__TASK DIRECTIONS__:
From the entries that follow, copy exactly the lines beginning at the line holding "match service_login (sent st) with" and continuing through the line holding "(** X6. The".

__RECORDS PROVIDED__:
Definition bindM {A B} (m : M A) (f : A -> M B) : M B :=
  fun st =>
    match m st with
    | (Ok a, st') => f a st'
    | (Raise e, st') => (Raise e, st')
    end.

Declare Scope py_scope.
Delimit Scope py_scope with py.
Notation "x <- m ;; k" := (bindM m (fun x => k))
  (at level 61, m at next level, right associativity) : py_scope.
Notation "x <~ m ;; k" := (bind m (fun x => k))
  (at level 61, m at next level, right associativity) : py_scope.
Local Open Scope py_scope.

Section Client.

(** ** The collaborators *)

(** Settings of the instance. *)
Variable username password : string.
Variable authorize_gateway : atom.   (* zuora_settings.get("gateway_name", None) *)
Variable create_test_users : atom.   (* zuora_settings.get("test_users", None) *)

(** The remote service.  An operation answers or faults (the text of the
    fault on the right), and may depend on everything sent before. *)
Variable service_login : list request -> atom + string.
Variable service_query : list request -> string -> response + string.
Variable service_create : list request -> record -> remote_value + string.

(** [self.client.factory.create(name)]: a fresh object of the remote
    object model. *)
Variable factory_create : string -> record.

(** The [re] module: whether [re.compile(p, re.IGNORECASE)] accepts [p],
    and whether [re.match] of the compiled [p] finds a match in [s]. *)
Variable re_valid : string -> bool.
Variable re_match : string -> string -> bool.

(** [float(s)], [None] when it raises [ValueError].  A float is idealised
    as a rational: the rounding of binary64 is not modelled. *)
Variable float_of : string -> option Q.

(** [datetime.utcnow().strftime(SOAP_TIMESTAMP)] and [date.today().day]. *)
Variable utcnow : string.
Variable today_day : Z.

(** ** Session and calls *)

(** [[
  def login(self):
      if self.session_id:
          return
      login_response = self.client.service.login(username=self.username,
                                                 password=self.password)
      self.session_id = login_response.Session
      ...
]]
    The outcome on the right is the fault of the remote side. *)
Definition login (st : client) : (unit + string) * client :=
  if atom_truthy (session_id st) then (inl tt, st)
  else
    let st1 := {| session_id := session_id st;
                  sent := (sent st ++ [Login username password])%list |} in
    match service_login (sent st) with
    | inl session => (inl tt, {| session_id := session; sent := sent st1 |})
    | inr fault => (inr fault, st1)
    end.
(** X6. The mix of two or more layers is a new buffer (its reference is
    not in use before the call), at the rate of the audio context (44100 Hz
    when the mix creates the context), with at least one channel and every
    channel of the buffer's length.  It is as long as the longest layer and
    at least as wide as every layer, muted layers included. *)
Theorem mixLayers_shape (σ : gmap nat AudioBuffer) (st : App.State) :
  (2 <= length (App.layers st))%nat ->
  exists mixed : AudioBuffer,
    mixedBuffer σ st = Some mixed /\
    well_formed mixed /\
    sampleRate mixed = default 44100%positive (App.audioContext st) /\
    (forall layer, layer ∈ App.layers st ->
       (frameCount (σ !!! layer) <= frameCount mixed)%nat /\
       (numberOfChannels (σ !!! layer) <= numberOfChannels mixed)%nat) /\
    (exists layer, layer ∈ App.layers st /\
       frameCount (σ !!! layer) = frameCount mixed) /\
    (exists r : nat,
       fst (fst (App.mixLayers σ st)) = Some r /\ σ !! r = None).
Proof.
  intros Hmany.
  assert (Hfresh : exists r : nat,
            fst (fst (App.mixLayers σ st)) = Some r /\ σ !! r = None).
  { destruct (mixLayers_fresh σ st Hmany) as (r & Hr & Hnew & _).
    now exists r. }
  eexists. split; [apply mixedBuffer_many, Hmany|].
  unfold well_formed.
  cbn [sampleRate frameCount channels].
  pose proof (fold_max_spec frameCount (layerBuffers σ st) 0%nat) as HL.
  pose proof (fold_max_spec numberOfChannels (layerBuffers σ st) 1%nat) as HC.
  cbv zeta in HL, HC.
  destruct HL as (_ & HLall & HLatt). destruct HC as (HC1 & HCall & _).
  set (maxLength := fold_left _ (layerBuffers σ st) 0%nat) in *.
  set (maxChannels := fold_left _ (layerBuffers σ st) 1%nat) in *.
  assert (Hmem : forall layer, layer ∈ App.layers st ->
                   σ !!! layer ∈ layerBuffers σ st).
  { intros layer Hin. unfold layerBuffers.
    apply (list_elem_of_fmap_2 (fun layer => σ !!! layer)), Hin. }
  repeat split.
  - destruct maxChannels; [lia|discriminate].
  - apply Forall_forall. intros c Hc.
    apply list_elem_of_fmap in Hc as (channel & -> & _).
    rewrite length_fold_mixLayer. apply length_replicate.
  - apply HLall, Hmem, H.
  - unfold numberOfChannels at 2. cbn [channels].
    rewrite length_map, length_seq. apply HCall, Hmem, H.
  - destruct HLatt as [Hzero|(b & Hb & Hfb)].
    + destruct (App.layers st) as [|l1 ls] eqn:E; [simpl in Hmany; lia|].
      exists l1. assert (Hl1 : l1 ∈ l1 :: ls) by left.
      split; [exact Hl1|].
      pose proof (HLall _ (Hmem _ Hl1)). lia.
    + unfold layerBuffers in Hb.
      apply list_elem_of_fmap in Hb as (layer & -> & Hin).
      exists layer. split; [exact Hin|exact Hfb].
  - exact Hfresh.
Qed.

Lemma mixLayers_shape_witness :
  exists mixed : AudioBuffer,
    mixedBuffer twoTakes bothTakes = Some mixed /\
    well_formed mixed /\
    sampleRate mixed = 44100%positive.
Proof.
  destruct (mixLayers_shape twoTakes bothTakes)
    as (mixed & Hmixed & Hwf & Hrate & _).
  - simpl. lia.
  - exists mixed. split; [exact Hmixed|]. split; [exact Hwf|exact Hrate].
Defined.

Lemma fold_left_fixed {A B} (f : A -> B -> A) (l : list B) (a : A) :
  (forall x, x ∈ l -> f a x = a) -> fold_left f l a = a.
Proof.
  induction l as [|y l IH]; intros Hfix; cbn [fold_left]; [reflexivity|].
  rewrite (Hfix y) by left. apply IH. intros x Hx. apply Hfix. now right.
Qed.

(** X7. With two or more layers and all of them muted the mix is silence:
    every sample of every channel is 0. *)
Theorem mixLayers_all_muted_silent
    (σ : gmap nat AudioBuffer) (st : App.State) (mixed : AudioBuffer) :
  (2 <= length (App.layers st))%nat ->
  (forall layerIndex, (layerIndex < length (App.layers st))%nat ->
     nth layerIndex (App.layerMuted st) false = true) ->
  mixedBuffer σ st = Some mixed ->
  Forall (Forall (fun sample => sample = Fin 0)) (channels mixed).
Proof.
  intros Hmany Hmuted Hmixed.
  rewrite (mixedBuffer_many σ st Hmany) in Hmixed.
  injection Hmixed as <-. cbn [channels].
  apply Forall_forall. intros c Hc.
  apply list_elem_of_fmap in Hc as (channel & -> & _).
  rewrite fold_left_fixed.
  - apply Forall_forall. intros sample Hs.
    now apply elem_of_replicate in Hs as [-> _].
  - intros [layerIndex layer] Hentry.
    apply elem_of_lookup_imap in Hentry as (i & b & Heq & Hlookup).
    injection Heq as -> ->. cbn [fst snd]. unfold App.mixLayer.
    rewrite Hmuted; [reflexivity|].
    apply lookup_lt_Some in Hlookup. unfold layerBuffers in Hlookup.
    now rewrite length_map in Hlookup.
Qed.

Lemma mixLayers_all_muted_silent_witness :
  exists mixed : AudioBuffer,
    mixedBuffer twoTakes bothMuted = Some mixed /\
    Forall (Forall (fun sample => sample = Fin 0)) (channels mixed).
Proof.
  eexists. split.
  - apply mixedBuffer_many. simpl. lia.
  - apply (mixLayers_all_muted_silent twoTakes bothMuted).
    + simpl. lia.
    + intros [|[|layerIndex]] Hi; [reflexivity|reflexivity|].
      simpl in Hi. lia.
    + apply mixedBuffer_many. simpl. lia.
Defined.



(** ** The fades of the recorder *)

Lemma get_insert (l : list num) (i p : nat) (v : num) :
  get (<[i := v]> l) p
  = if decide (p = i /\ (i < length l)%nat) then v else get l p.
Proof.
  unfold get. rewrite !nth_lookup.
  destruct (decide (p = i /\ (i < length l)%nat)) as [[-> Hlt]|Hno].
  - now rewrite list_lookup_insert_eq.
  - destruct (decide (i = p)) as [->|Hne].
    + rewrite list_insert_ge; [reflexivity|]. lia.
    + now rewrite list_lookup_insert_ne.
Qed.

(** A loop that rewrites the cells [base], [base + 1], ... one by one, each
    from its own content. *)
Lemma fold_writes (step : list num -> nat -> list num)
    (g : num -> nat -> num) (base len : nat) :
  (forall d i, length d = len ->
     step d i = <[(base + i)%nat := g (get d (base + i)) i]> d) ->
  forall (n : nat) (d0 : list num),
    length d0 = len ->
    length (fold_left step (seq 0 n) d0) = len /\
    forall p : nat,
      get (fold_left step (seq 0 n) d0) p
      = if decide ((base <= p < base + n)%nat /\ (p < len)%nat)
        then g (get d0 p) (p - base)%nat else get d0 p.
Proof.
  intros Hstep n d0 Hlen. induction n as [|n [IHlen IHget]].
  - split; [exact Hlen|]. intros p. cbn [seq fold_left].
    destruct (decide _) as [[? ?]|_]; [lia|reflexivity].
  - rewrite seq_S, fold_left_app. cbn [fold_left Nat.add].
    rewrite (Hstep _ _ IHlen). split; [now rewrite length_insert|].
    intros p. rewrite get_insert, IHlen, !IHget.
    destruct (decide (p = (base + n)%nat /\ (base + n < len)%nat))
      as [[-> Hlt]|Hno].
    + destruct (decide (_ /\ (base + n < len)%nat)) as [[? ?]|_]; [lia|].
      destruct (decide _) as [_|Hno]; [|lia].
      f_equal. lia.
    + destruct (decide ((base <= p < base + n)%nat /\ (p < len)%nat))
        as [Hyes|Hno1];
        destruct (decide ((base <= p < base + S n)%nat /\ (p < len)%nat))
        as [Hyes'|Hno2]; try reflexivity; lia.
Qed.

Lemma fadeChannel_get (fadeLength : Z) (data : list num) (p : nat) :
  0 <= fadeLength -> 2 * fadeLength <= Z.of_nat (length data) ->
  (p < length data)%nat ->
  get (Recorder.fadeChannel fadeLength data) p
  = if decide (Z.of_nat p < fadeLength)
    then nmul (get data p) (ndiv (of_nat p) (of_Z fadeLength))
    else if decide (Z.of_nat (length data) - fadeLength <= Z.of_nat p)
    then nmul (get data p)
              (ndiv (of_Z (Z.of_nat (length data) - Z.of_nat p))
                    (of_Z fadeLength))
    else get data p.
Proof.
  intros Hfl Hlong Hp. unfold Recorder.fadeChannel.
  set (n := Z.to_nat fadeLength).
  set (len := length data).
  match goal with
  | |- context [fold_left ?out _ (fold_left ?into _ data)] =>
      set (fadeOut := out); set (fadeIn := into)
  end.
  destruct (fold_writes fadeIn
              (fun x i => nmul x (ndiv (of_nat i) (of_Z fadeLength)))
              0%nat len) with (n := n) (d0 := data) as [Hlen1 Hget1];
    [reflexivity|reflexivity|].
  set (base := Z.to_nat (Z.of_nat len - fadeLength)).
  destruct (fold_writes fadeOut
              (fun x i =>
                 nmul x (ndiv (of_Z (fadeLength - Z.of_nat i))
                              (of_Z fadeLength)))
              base len)
    with (n := n) (d0 := fold_left fadeIn (seq 0 n) data) as [_ Hget2].
  { intros d i Hd. unfold fadeOut. rewrite Hd.
    replace (Z.of_nat len - fadeLength + Z.of_nat i)
      with (Z.of_nat (base + i)) by (unfold base; lia).
    rewrite Nat2Z.id.
    destruct (0 <=? Z.of_nat (base + i)) eqn:E; [reflexivity|].
    apply Z.leb_gt in E. lia. }
  { exact Hlen1. }
  rewrite Hget2, !Hget1. fold len. unfold base, n.
  destruct (decide (Z.of_nat p < fadeLength)) as [Hin|Hnotin].
  - destruct (decide (_ /\ (p < len)%nat)) as [[? ?]|_]; [lia|].
    destruct (decide _) as [_|Hno]; [|lia].
    do 3 f_equal. lia.
  - destruct (decide (Z.of_nat len - fadeLength <= Z.of_nat p)) as [Hout|Hmid].
    + destruct (decide (_ /\ (p < len)%nat)) as [_|Hno]; [|lia].
      destruct (decide _) as [[? ?]|_]; [lia|].
      do 3 f_equal. lia.
    + destruct (decide (_ /\ (p < len)%nat)) as [[? ?]|_]; [lia|].
      destruct (decide _) as [[? ?]|_]; [lia|reflexivity].
Qed.

(** X9. The envelope that [applyFades] leaves on a recording of at least
    two fade lengths: with [fadeLength = floor(0.005 * sampleRate)], frame
    [p] of every channel is scaled by [p / fadeLength] in the first
    [fadeLength] frames (so the first frame by 0), by
    [(length - p) / fadeLength] in the last [fadeLength] frames (so the last
    frame by [1 / fadeLength], not by 0), and is untouched in between. *)
Theorem applyFades_envelope
    (σ : gmap nat AudioBuffer) (audioBuffer : nat) (b : AudioBuffer)
    (channel : nat) (data : list num) (p : nat) :
  σ !! audioBuffer = Some b ->
  channels b !! channel = Some data ->
  2 * Recorder.fadeLength (sampleRate b) <= Z.of_nat (length data) ->
  (p < length data)%nat ->
  exists faded : AudioBuffer,
    fst (Recorder.applyFades σ audioBuffer) !! audioBuffer = Some faded /\
    get (getChannelData faded channel) p
    = let fadeLength := Recorder.fadeLength (sampleRate b) in
      if decide (Z.of_nat p < fadeLength)
      then nmul (get data p) (ndiv (of_nat p) (of_Z fadeLength))
      else if decide (Z.of_nat (length data) - fadeLength <= Z.of_nat p)
      then nmul (get data p)
                (ndiv (of_Z (Z.of_nat (length data) - Z.of_nat p))
                      (of_Z fadeLength))
      else get data p.
Proof.
  intros Hb Hdata Hlong Hp. unfold Recorder.applyFades. cbn [fst].
  eexists. split.
  - rewrite lookup_alter_eq, Hb. reflexivity.
  - unfold getChannelData. cbn [channels]. rewrite nth_lookup.
    rewrite list_lookup_fmap, Hdata. cbn [fmap option_fmap option_map default].
    cbv zeta. apply fadeChannel_get; [|exact Hlong|exact Hp].
    unfold Recorder.fadeLength.
    assert (0 <= Qfloor ((5 # 1000) * rate (sampleRate b))); [|lia].
    rewrite <- (Qfloor_Z 0). apply Qfloor_resp_le.
    unfold rate. apply Qmult_le_0_compat; [discriminate|].
    unfold Qle. simpl. lia.
Qed.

__TASK RESULT__:
    match service_login (sent st) with
    | inl session => (inl tt, {| session_id := session; sent := sent st1 |})
    | inr fault => (inr fault, st1)
    end.
(** X6. The mix of two or more layers is a new buffer (its reference is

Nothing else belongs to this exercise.